### [What you have to do]
Your task is to copy the stretch of lines in the records below that begins with the line containing "(** The [0x]" and ends with the line containing "(** The sign, the", exactly as written, with nothing added.

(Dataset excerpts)
===

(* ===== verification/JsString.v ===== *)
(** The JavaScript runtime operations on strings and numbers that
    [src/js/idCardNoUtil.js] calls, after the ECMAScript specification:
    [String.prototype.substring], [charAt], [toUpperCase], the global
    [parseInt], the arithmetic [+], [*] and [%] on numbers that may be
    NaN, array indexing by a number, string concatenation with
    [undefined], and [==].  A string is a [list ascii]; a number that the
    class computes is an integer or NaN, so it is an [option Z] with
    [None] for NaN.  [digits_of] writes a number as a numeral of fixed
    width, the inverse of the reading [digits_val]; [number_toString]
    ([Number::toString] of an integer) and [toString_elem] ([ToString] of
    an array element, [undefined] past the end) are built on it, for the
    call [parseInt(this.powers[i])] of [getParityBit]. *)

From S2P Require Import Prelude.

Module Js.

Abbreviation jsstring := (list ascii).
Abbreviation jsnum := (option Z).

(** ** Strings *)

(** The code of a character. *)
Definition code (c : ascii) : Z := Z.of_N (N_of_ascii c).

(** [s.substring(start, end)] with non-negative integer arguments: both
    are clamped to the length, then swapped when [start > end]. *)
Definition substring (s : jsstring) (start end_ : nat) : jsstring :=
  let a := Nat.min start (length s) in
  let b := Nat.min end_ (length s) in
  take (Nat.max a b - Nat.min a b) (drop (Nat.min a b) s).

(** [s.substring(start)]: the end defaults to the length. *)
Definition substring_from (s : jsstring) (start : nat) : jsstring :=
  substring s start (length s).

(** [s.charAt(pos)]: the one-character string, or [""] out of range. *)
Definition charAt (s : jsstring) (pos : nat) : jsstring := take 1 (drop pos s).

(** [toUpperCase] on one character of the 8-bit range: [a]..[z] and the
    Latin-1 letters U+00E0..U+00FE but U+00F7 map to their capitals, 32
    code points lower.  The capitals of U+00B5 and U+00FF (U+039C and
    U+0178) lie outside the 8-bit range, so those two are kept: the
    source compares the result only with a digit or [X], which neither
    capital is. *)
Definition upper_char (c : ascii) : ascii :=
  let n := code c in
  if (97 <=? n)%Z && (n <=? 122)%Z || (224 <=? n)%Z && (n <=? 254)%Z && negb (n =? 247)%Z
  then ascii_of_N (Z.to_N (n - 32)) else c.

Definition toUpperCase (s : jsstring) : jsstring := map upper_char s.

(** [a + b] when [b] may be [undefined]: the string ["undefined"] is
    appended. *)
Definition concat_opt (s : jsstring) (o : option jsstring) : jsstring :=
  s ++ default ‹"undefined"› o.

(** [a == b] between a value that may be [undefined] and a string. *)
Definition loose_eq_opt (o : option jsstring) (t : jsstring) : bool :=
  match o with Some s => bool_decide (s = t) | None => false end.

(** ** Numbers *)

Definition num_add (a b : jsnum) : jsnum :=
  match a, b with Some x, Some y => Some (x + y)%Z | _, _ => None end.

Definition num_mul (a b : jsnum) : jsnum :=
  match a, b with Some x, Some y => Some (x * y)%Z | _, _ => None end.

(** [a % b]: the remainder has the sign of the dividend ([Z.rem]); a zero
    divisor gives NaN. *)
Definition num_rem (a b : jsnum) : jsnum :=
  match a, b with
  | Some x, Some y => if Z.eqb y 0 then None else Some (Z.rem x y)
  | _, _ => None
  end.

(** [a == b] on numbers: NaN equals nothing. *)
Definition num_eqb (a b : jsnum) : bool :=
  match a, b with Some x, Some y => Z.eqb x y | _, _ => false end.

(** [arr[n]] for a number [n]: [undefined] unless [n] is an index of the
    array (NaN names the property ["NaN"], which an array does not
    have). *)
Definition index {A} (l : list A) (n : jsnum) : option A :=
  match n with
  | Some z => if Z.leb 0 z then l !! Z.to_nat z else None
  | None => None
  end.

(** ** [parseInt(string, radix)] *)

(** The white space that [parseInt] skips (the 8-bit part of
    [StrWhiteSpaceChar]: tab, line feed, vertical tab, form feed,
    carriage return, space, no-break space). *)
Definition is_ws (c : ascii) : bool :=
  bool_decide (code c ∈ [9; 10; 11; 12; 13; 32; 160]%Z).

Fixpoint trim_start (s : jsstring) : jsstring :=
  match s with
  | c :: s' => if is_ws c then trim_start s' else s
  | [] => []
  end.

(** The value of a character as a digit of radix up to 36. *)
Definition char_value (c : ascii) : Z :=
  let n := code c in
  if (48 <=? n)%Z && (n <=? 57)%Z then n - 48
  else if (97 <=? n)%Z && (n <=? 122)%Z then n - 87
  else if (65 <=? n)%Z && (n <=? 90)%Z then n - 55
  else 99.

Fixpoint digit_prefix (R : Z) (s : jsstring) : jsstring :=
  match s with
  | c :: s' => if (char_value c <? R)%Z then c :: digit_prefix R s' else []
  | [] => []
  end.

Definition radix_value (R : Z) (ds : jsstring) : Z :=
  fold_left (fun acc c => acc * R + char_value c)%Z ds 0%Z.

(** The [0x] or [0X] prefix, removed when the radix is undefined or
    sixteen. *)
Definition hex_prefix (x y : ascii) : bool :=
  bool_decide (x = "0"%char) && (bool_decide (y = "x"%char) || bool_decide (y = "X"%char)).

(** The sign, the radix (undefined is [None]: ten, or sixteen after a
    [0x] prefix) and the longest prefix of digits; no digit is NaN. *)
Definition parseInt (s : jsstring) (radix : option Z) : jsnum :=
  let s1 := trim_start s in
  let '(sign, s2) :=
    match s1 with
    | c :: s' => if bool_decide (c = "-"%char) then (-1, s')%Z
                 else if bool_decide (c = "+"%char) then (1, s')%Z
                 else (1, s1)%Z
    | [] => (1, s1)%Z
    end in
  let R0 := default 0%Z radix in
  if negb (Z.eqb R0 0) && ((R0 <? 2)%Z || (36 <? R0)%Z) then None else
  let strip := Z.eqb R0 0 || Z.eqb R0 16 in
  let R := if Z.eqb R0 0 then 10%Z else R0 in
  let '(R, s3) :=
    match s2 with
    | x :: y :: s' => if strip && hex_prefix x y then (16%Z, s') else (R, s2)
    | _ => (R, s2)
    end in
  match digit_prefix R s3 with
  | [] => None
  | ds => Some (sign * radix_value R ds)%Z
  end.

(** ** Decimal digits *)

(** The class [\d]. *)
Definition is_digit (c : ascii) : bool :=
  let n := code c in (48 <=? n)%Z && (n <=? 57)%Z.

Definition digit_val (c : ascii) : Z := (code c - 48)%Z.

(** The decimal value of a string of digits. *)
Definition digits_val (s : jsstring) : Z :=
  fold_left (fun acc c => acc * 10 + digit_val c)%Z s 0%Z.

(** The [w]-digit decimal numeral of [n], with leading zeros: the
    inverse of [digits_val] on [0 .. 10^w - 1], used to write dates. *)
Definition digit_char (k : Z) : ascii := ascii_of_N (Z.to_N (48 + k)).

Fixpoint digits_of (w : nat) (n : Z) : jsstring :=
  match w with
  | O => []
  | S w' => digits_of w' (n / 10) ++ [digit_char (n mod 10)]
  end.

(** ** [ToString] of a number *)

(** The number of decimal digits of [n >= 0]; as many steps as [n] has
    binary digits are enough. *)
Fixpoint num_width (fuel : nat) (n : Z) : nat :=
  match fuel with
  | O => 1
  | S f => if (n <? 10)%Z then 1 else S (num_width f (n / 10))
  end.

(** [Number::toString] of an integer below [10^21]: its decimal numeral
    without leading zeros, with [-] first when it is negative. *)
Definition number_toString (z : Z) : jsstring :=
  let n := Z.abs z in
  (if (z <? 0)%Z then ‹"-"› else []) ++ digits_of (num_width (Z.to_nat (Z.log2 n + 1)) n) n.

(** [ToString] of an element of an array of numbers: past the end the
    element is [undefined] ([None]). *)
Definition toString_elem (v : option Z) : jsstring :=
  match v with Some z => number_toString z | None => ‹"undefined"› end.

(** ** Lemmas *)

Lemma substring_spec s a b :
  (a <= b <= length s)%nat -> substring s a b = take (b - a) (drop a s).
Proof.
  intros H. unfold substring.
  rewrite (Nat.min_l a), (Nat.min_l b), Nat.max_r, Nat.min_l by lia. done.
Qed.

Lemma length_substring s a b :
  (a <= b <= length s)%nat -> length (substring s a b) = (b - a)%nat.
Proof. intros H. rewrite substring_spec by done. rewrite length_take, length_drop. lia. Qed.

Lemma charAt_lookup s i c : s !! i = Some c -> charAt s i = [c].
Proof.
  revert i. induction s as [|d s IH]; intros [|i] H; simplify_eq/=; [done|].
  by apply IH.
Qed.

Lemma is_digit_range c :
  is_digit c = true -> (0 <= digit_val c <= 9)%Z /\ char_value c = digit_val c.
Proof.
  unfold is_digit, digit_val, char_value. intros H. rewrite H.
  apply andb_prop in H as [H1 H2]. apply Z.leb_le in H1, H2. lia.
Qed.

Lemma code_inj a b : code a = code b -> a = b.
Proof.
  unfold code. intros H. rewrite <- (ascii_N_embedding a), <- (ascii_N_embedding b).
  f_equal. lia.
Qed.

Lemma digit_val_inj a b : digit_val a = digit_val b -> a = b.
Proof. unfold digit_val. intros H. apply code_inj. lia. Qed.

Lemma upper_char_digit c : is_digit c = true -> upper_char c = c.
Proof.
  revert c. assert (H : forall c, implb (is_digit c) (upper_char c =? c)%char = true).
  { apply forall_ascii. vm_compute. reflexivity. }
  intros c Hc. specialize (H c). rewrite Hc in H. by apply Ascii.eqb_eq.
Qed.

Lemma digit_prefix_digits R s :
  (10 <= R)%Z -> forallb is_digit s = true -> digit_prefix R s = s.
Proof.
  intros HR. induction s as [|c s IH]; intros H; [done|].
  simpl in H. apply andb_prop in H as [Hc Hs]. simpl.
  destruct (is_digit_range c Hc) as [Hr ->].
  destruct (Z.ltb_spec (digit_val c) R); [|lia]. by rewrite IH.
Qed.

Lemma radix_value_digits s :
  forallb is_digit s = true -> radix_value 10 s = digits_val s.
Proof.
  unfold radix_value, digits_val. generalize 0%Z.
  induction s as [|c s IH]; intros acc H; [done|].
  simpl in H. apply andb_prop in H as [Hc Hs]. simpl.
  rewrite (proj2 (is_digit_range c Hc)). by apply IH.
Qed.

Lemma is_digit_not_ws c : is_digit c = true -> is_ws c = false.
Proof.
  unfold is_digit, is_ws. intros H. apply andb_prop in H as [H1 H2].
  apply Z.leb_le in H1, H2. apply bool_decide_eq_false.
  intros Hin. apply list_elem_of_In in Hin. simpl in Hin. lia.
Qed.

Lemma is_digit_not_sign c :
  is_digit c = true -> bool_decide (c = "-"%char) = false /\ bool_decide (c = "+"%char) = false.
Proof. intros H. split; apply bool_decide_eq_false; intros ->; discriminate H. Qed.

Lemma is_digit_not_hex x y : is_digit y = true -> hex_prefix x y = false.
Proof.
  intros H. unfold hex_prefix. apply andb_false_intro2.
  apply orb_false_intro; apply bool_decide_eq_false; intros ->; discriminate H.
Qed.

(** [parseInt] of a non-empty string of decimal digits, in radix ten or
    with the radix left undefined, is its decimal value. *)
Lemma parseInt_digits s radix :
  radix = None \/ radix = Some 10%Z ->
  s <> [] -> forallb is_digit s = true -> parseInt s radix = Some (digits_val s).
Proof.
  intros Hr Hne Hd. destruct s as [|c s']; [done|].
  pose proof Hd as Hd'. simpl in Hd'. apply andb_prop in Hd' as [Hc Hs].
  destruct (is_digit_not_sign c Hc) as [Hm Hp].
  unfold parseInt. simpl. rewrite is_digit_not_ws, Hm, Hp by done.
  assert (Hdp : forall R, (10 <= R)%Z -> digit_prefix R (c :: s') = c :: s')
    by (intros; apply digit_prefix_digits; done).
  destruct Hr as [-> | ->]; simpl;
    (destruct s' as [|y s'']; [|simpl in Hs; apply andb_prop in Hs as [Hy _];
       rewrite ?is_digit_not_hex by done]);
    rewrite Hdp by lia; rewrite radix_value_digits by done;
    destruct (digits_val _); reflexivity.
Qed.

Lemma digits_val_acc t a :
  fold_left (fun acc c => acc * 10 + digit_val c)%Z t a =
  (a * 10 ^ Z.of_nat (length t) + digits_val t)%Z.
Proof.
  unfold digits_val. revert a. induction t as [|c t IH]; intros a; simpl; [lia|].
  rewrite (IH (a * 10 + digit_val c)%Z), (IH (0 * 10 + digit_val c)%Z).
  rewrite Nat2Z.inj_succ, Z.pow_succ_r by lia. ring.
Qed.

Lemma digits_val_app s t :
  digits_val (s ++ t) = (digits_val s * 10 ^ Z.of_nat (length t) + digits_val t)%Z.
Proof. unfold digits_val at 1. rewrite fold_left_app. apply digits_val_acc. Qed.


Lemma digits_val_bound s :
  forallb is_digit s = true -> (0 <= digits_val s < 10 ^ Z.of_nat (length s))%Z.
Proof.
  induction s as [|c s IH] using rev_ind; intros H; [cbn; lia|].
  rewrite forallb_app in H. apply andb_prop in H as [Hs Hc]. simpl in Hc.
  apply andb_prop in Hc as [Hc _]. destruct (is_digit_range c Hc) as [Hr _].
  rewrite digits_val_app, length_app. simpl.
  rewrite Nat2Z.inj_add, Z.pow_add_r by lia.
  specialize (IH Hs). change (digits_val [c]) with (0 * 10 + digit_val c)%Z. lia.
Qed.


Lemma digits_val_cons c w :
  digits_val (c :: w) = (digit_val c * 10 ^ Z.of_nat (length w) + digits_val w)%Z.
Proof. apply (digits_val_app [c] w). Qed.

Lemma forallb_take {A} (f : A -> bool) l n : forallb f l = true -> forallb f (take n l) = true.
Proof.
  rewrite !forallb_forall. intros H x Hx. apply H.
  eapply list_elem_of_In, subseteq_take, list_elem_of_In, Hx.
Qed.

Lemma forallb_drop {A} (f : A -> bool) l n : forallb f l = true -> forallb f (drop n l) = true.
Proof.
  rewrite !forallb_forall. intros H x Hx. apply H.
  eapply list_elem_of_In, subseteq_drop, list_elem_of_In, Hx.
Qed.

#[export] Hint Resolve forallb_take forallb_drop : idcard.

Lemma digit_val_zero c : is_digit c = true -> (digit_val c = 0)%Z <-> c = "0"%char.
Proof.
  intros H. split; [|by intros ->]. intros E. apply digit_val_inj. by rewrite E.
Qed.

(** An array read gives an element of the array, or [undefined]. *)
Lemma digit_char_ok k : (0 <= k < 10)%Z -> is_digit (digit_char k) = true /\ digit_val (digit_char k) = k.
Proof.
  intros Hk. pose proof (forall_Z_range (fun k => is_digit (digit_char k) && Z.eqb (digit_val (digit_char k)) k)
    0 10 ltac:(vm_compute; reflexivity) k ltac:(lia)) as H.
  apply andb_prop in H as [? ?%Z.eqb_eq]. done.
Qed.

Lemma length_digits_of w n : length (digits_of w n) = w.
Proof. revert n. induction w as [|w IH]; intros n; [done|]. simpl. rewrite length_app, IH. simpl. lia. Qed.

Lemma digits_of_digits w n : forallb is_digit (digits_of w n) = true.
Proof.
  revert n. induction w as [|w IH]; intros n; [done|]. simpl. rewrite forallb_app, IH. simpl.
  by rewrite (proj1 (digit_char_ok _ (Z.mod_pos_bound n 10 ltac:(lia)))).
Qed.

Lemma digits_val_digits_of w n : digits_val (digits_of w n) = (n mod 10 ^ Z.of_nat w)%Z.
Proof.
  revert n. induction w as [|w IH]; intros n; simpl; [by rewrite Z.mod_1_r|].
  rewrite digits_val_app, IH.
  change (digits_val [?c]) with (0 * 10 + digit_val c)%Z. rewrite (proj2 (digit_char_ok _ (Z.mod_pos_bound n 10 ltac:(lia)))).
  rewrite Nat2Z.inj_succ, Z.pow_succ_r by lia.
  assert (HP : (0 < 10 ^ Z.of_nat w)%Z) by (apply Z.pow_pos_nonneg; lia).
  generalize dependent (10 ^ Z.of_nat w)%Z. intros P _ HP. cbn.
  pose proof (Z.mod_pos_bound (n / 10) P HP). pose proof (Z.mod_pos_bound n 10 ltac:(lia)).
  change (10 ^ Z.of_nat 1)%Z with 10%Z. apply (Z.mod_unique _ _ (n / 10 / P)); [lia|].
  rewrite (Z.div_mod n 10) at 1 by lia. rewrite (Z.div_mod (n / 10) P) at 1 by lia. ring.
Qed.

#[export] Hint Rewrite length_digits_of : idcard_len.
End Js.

===

### [Solved exercise]
(** The [0x] or [0X] prefix, removed when the radix is undefined or
    sixteen. *)
Definition hex_prefix (x y : ascii) : bool :=
  bool_decide (x = "0"%char) && (bool_decide (y = "x"%char) || bool_decide (y = "X"%char)).

(** The sign, the radix (undefined is [None]: ten, or sixteen after a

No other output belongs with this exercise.